Greek Shipping Company Fined $1 Million Fine in Oil Pollution Case
Karlog Shipping Company Ltd. of Piraeus, Greece, pleaded guilty in U.S. District Court for concealing the release of oil into the ocean from its 'M/V Friendship.'
Karlog Shipping was ordered to pay a $1 million fine, develop a fleet-wide court-monitored environmental management system and serve three years' probation. In addition, Panagiotis Kokkinos, the ship's chief engineer, and Athanasios Chalkias, the ship's fitter, have also each pleaded guilty in connection with their role in ordering crew members to make false statements to the U.S. Coast Guard regarding discharges of oil from the ship. Each man was sentenced to 30 days in prison and three years' probation.

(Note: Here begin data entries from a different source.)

(** The names of the files of that run: it starts in "log", is rolled at once,
    and again when 8 bytes have been written. *)
Lemma log_file_example :
  match LogFile_new ticking (fun _ => true) None 7 0 0 0 0 false 8 (lit "log") 3 2 env0 with
  | Ok (l, e) =>
      match append_all ticking (fun _ => true) two_bytes None 7 10
              [lit "first"; lit "second"; lit "third"] l e with
      | Ok (_, e') => List.map (fun n => (n, content (e_world e') n)) (opened (e_world e'))
      | Fault _ => []
      end
  | Fault _ => []
  end =
  [(lit "log", []);
   (lit "log.20231114-221320.unknownhost.7.log", lit "firstsecond");
   (lit "log.20231114-221500.unknownhost.7.log", lit "third")].
Proof. vm_compute. reflexivity. Qed.

(** ** Behaviour that callers may not expect *)

(** A log file made thread safe locks itself out: append holds the mutex when
    it calls flush, which locks it again, so the call never returns once
    m_checkEveryN lines have been appended and the flush interval is over. *)
Lemma threadsafe_append_deadlocks time fopen_ok fwrite host_name pid fuel line l e w' :
  m_mutexLock l = Some false -> m_valid (m_scpFile l) = true ->
  write_loop fwrite fuel (m_scpFile l) line (zlen line) (e_world e) = Ok w' ->
  wrapU 64 (m_nBytesWritten (m_scpFile l) + zlen line) < m_rollSize l ->
  m_checkEveryN l <= m_appendCount l + 1 < 2 ^ 31 -> - 2 ^ 31 <= m_appendCount l ->
  Z.quot (time (e_ticks e)) m_rollPeriod * m_rollPeriod = m_startPeriod l ->
  m_flushInterval l <= time (e_ticks e) - m_lastFlush l < 2 ^ 63 ->
  - 2 ^ 63 <= time (e_ticks e) - m_lastFlush l ->
  append time fopen_ok fwrite host_name pid fuel line l e = Fault Deadlock.
Proof.
  intros Hmu Hv Hw Hroll Hev Hc Hper Hfl Hfl'. unfold append, guarded. rewrite Hmu.
  unfold append_unlocked, writeLine, set_mutex. cbn [m_scpFile]. rewrite Hv, Hw.
  unfold_monad. unfold WritenBytes. cbn [m_nBytesWritten m_mutexLock m_scpFile m_startPeriod
    m_lastFlush m_lastRoll m_bThreadSafe m_appendCount m_rollSize m_basename m_flushInterval
    m_checkEveryN e_world e_ticks].
  destruct (Z.leb_spec (m_rollSize l)
    (wrapU 64 (m_nBytesWritten (m_scpFile l) + zlen line))); [lia|].
  unfold iadd. rewrite ckS_ok by (simpl in *; lia).
  destruct (Z.leb_spec (m_checkEveryN l) (m_appendCount l + 1)); [|lia].
  rewrite Hper, Z.eqb_refl. cbn [negb]. rewrite ckS_ok by (simpl in *; lia).
  destruct (Z.leb_spec (m_flushInterval l) (time (e_ticks e) - m_lastFlush l)); [|lia].
  done.
Qed.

In November 2004, a routine U.S. Coast Guard investigation discovered evidence that a bypass pipe had been used on the 'M/V Friendship' to route oil around the ship's oil-water separator. Evidence also indicated that the pollution was concealed by maintaining a false oil record book that made it appear that the ship was being operated properly.
Discharging oil into the ocean can harm fish and other aquatic species. The case was initiated by U.S. Coast Guard Marine Inspectors and Marine Investigators from New York Sector. The investigated was completed by the U.S. Coast Guard Criminal Investigative Service and the New York Office of EPA's Criminal Investigation Division.